#### [Assigned task]
Could the data below be copied out in full, word for word?

#### [Raw data]

(** A driver over a disk that does not fail keeps the promise the file server relies on. *)
Section laws.
Context {K : Type} `{DiskClient K} (dsk : Z -> Z) (dev : Z) (g : geometry) (nodes : gmap Z node) `{!DiskClientLaws K dev dsk False}.
Hypothesis Hdisk : ext2_disk dsk dev g.
Hypothesis Hnodes : map_Forall (node_at dsk g) nodes.
Hypothesis Htree : fs_tree nodes.

Program Definition Ext2_laws : FsDriverLaws (Ext2Driver * K) (dirs_of nodes) (files_of nodes) (sizes_of nodes) :=
  {| fs_inv := fun s => mounted dsk dev g nodes s.1 /\ disk_up s.2; known := fun num => is_Some (nodes !! num) |}.
Next Obligation. apply Htree. Qed.
Next Obligation.
  intros num [d k] [Hm Hup] [n Hn]. cbn in *. destruct (ReadDirectory_node dsk dev g nodes False Hdisk Hnodes d k num n Hm Hup Hn) as (res & d' & k' & HR & Hup' & Hm' & Hres).
  exists (d', k'). split; [|done]. rewrite HR. unfold dirs_of. rewrite Hn. destruct (is_dir n); [by destruct res; [|subst]|by destruct Hres as [->|?]].
Qed.
Next Obligation.
  intros num es [n Hn]. unfold dirs_of. rewrite Hn. destruct (is_dir n) eqn:Ed; [|done]. intros [= <-]. by apply (ft_dirs _ Htree num).
Qed.
Next Obligation.
  intros num [d k] [Hm Hup] [n Hn]. cbn in *. destruct (ReadFile_node dsk dev g nodes False Hdisk Hnodes d k num n Hm Hup Hn) as (res & d' & k' & HR & Hup' & Hm' & Hres).
  exists res, (d', k'). split; [done|]. split; [done|]. unfold files_of. rewrite Hn. destruct (is_file n); [|by destruct Hres as [->|?]].
  destruct res as [|r]; [done|]. destruct Hres as (l & -> & Hl). by exists l.
Qed.
Next Obligation.
  intros num l [d k] [Hm Hup] [n Hn] _. cbn in *. destruct (GetInode_node dsk dev g nodes False Hdisk Hnodes d k num n Hm Hup Hn) as (res & d' & k' & HR & Hup' & Hm' & Hres).
  destruct res as [|i]; [done|]. exists i, (d', k'). split; [done|]. split; [|done]. unfold sizes_of. rewrite Hn. by apply (inode_fields dsk dev g nodes Hdisk Hnodes num n i Hn Hres).
Qed.
End laws.

(** ** The disk service as the client sees it

    A call runs the handler of the service; [schedule i n] is what the device
    and the interrupt thread do while request [i], of [n] commands, is handled
    (that a call through the generated client is a call of the handler is
    shown in Services.v).  The client maps the memory object that the
    capability in the answer names; [object_at] is where the object is and how
    long.  A region is the bytes at the time of the answer: the frames of a
    memory object are its own for as long as it is mapped. *)
Record machine : Type := mkMachine { m_world : World; m_requests : nat }.

Section service.
Context (dma : HostToDeviceRegisterFis -> PhysicalRegionDescriptor -> (Z -> Z) -> (Z -> Z)).
Context (contiguous : Z -> Z -> Z * Z) (object_at : Z -> Z * Z) (schedule : nat -> nat -> list event).

Definition mapped (w : World) (cap : Z) : list Z := mem_range (w_mem w) (object_at cap).1 (Z.to_nat (object_at cap).2).

Definition answer (i : nat) (r : res (Status * ReadResponse * World * list event)) : res (ErrorOr (list Z) * machine) :=
  '(st, resp, w, _) ← r;
  Ret (if Status_ok st then EOk (mapped w (ReadResponse_memory resp)) else EErr (code_ st), mkMachine w (S i)).

#[local] Instance Denali_client : DiskClient machine := {
  Denali_Read := fun dev lba n m =>
    answer (m_requests m) (HandleRead dma contiguous (mkReadRequest dev (mkDiskBlock lba n)) (mkReadResponse 0 0 0) (schedule (m_requests m) 1) (m_world m));
  Denali_ReadMany := fun dev runs m =>
    answer (m_requests m) (HandleReadMany dma contiguous (mkReadManyRequest dev ((fun b => mkDiskBlock b.1 b.2) <$> runs)) (mkReadResponse 0 0 0)
      (schedule (m_requests m) (length runs)) (m_world m));
}.

(** The hardware reads the sectors it is asked for; a region is where its object is, fits into memory, and the object is at
    least as long; and every request is served. *)
Record machine_ok (dsk : Z -> Z) (d : nat) : Prop := {
  mk_reads f prd mem a : fis_command f = kDmaReadExt -> 0 < count f < 2 ^ 16 ->
    dma f prd mem a = if (region_address prd <=? a) && (a <? region_address prd + 512 * count f)
                      then dsk (512 * fis_lba f + (a - region_address prd)) else mem a;
  mk_object i size : 0 <= size < 2 ^ 42 -> (object_at (contiguous i size).1).1 = (contiguous i size).2 /\ size <= (object_at (contiguous i size).1).2;
  mk_fits i size : 0 <= size < 2 ^ 42 -> 0 <= (contiguous i size).2 /\ (contiguous i size).2 + size < 2 ^ 64;
  mk_served i n : good_schedule (schedule i n) /\ serves_many d n (schedule i n);
}.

#### [Worked solution]
(** A driver over a disk that does not fail keeps the promise the file server relies on. *)
Section laws.
Context {K : Type} `{DiskClient K} (dsk : Z -> Z) (dev : Z) (g : geometry) (nodes : gmap Z node) `{!DiskClientLaws K dev dsk False}.
Hypothesis Hdisk : ext2_disk dsk dev g.
Hypothesis Hnodes : map_Forall (node_at dsk g) nodes.
Hypothesis Htree : fs_tree nodes.

Program Definition Ext2_laws : FsDriverLaws (Ext2Driver * K) (dirs_of nodes) (files_of nodes) (sizes_of nodes) :=
  {| fs_inv := fun s => mounted dsk dev g nodes s.1 /\ disk_up s.2; known := fun num => is_Some (nodes !! num) |}.
Next Obligation. apply Htree. Qed.
Next Obligation.
  intros num [d k] [Hm Hup] [n Hn]. cbn in *. destruct (ReadDirectory_node dsk dev g nodes False Hdisk Hnodes d k num n Hm Hup Hn) as (res & d' & k' & HR & Hup' & Hm' & Hres).
  exists (d', k'). split; [|done]. rewrite HR. unfold dirs_of. rewrite Hn. destruct (is_dir n); [by destruct res; [|subst]|by destruct Hres as [->|?]].
Qed.
Next Obligation.
  intros num es [n Hn]. unfold dirs_of. rewrite Hn. destruct (is_dir n) eqn:Ed; [|done]. intros [= <-]. by apply (ft_dirs _ Htree num).
Qed.
Next Obligation.
  intros num [d k] [Hm Hup] [n Hn]. cbn in *. destruct (ReadFile_node dsk dev g nodes False Hdisk Hnodes d k num n Hm Hup Hn) as (res & d' & k' & HR & Hup' & Hm' & Hres).
  exists res, (d', k'). split; [done|]. split; [done|]. unfold files_of. rewrite Hn. destruct (is_file n); [|by destruct Hres as [->|?]].
  destruct res as [|r]; [done|]. destruct Hres as (l & -> & Hl). by exists l.
Qed.
Next Obligation.
  intros num l [d k] [Hm Hup] [n Hn] _. cbn in *. destruct (GetInode_node dsk dev g nodes False Hdisk Hnodes d k num n Hm Hup Hn) as (res & d' & k' & HR & Hup' & Hm' & Hres).
  destruct res as [|i]; [done|]. exists i, (d', k'). split; [done|]. split; [|done]. unfold sizes_of. rewrite Hn. by apply (inode_fields dsk dev g nodes Hdisk Hnodes num n i Hn Hres).
Qed.
End laws.

(** ** The disk service as the client sees it

    A call runs the handler of the service; [schedule i n] is what the device
    and the interrupt thread do while request [i], of [n] commands, is handled
    (that a call through the generated client is a call of the handler is
    shown in Services.v).  The client maps the memory object that the
    capability in the answer names; [object_at] is where the object is and how
    long.  A region is the bytes at the time of the answer: the frames of a
    memory object are its own for as long as it is mapped. *)
Record machine : Type := mkMachine { m_world : World; m_requests : nat }.

Section service.
Context (dma : HostToDeviceRegisterFis -> PhysicalRegionDescriptor -> (Z -> Z) -> (Z -> Z)).
Context (contiguous : Z -> Z -> Z * Z) (object_at : Z -> Z * Z) (schedule : nat -> nat -> list event).

Definition mapped (w : World) (cap : Z) : list Z := mem_range (w_mem w) (object_at cap).1 (Z.to_nat (object_at cap).2).

Definition answer (i : nat) (r : res (Status * ReadResponse * World * list event)) : res (ErrorOr (list Z) * machine) :=
  '(st, resp, w, _) ← r;
  Ret (if Status_ok st then EOk (mapped w (ReadResponse_memory resp)) else EErr (code_ st), mkMachine w (S i)).

#[local] Instance Denali_client : DiskClient machine := {
  Denali_Read := fun dev lba n m =>
    answer (m_requests m) (HandleRead dma contiguous (mkReadRequest dev (mkDiskBlock lba n)) (mkReadResponse 0 0 0) (schedule (m_requests m) 1) (m_world m));
  Denali_ReadMany := fun dev runs m =>
    answer (m_requests m) (HandleReadMany dma contiguous (mkReadManyRequest dev ((fun b => mkDiskBlock b.1 b.2) <$> runs)) (mkReadResponse 0 0 0)
      (schedule (m_requests m) (length runs)) (m_world m));
}.

(** The hardware reads the sectors it is asked for; a region is where its object is, fits into memory, and the object is at
    least as long; and every request is served. *)
Record machine_ok (dsk : Z -> Z) (d : nat) : Prop := {
  mk_reads f prd mem a : fis_command f = kDmaReadExt -> 0 < count f < 2 ^ 16 ->
    dma f prd mem a = if (region_address prd <=? a) && (a <? region_address prd + 512 * count f)
                      then dsk (512 * fis_lba f + (a - region_address prd)) else mem a;
  mk_object i size : 0 <= size < 2 ^ 42 -> (object_at (contiguous i size).1).1 = (contiguous i size).2 /\ size <= (object_at (contiguous i size).1).2;
  mk_fits i size : 0 <= size < 2 ^ 42 -> 0 <= (contiguous i size).2 /\ (contiguous i size).2 + size < 2 ^ 64;
  mk_served i n : good_schedule (schedule i n) /\ serves_many d n (schedule i n);
}.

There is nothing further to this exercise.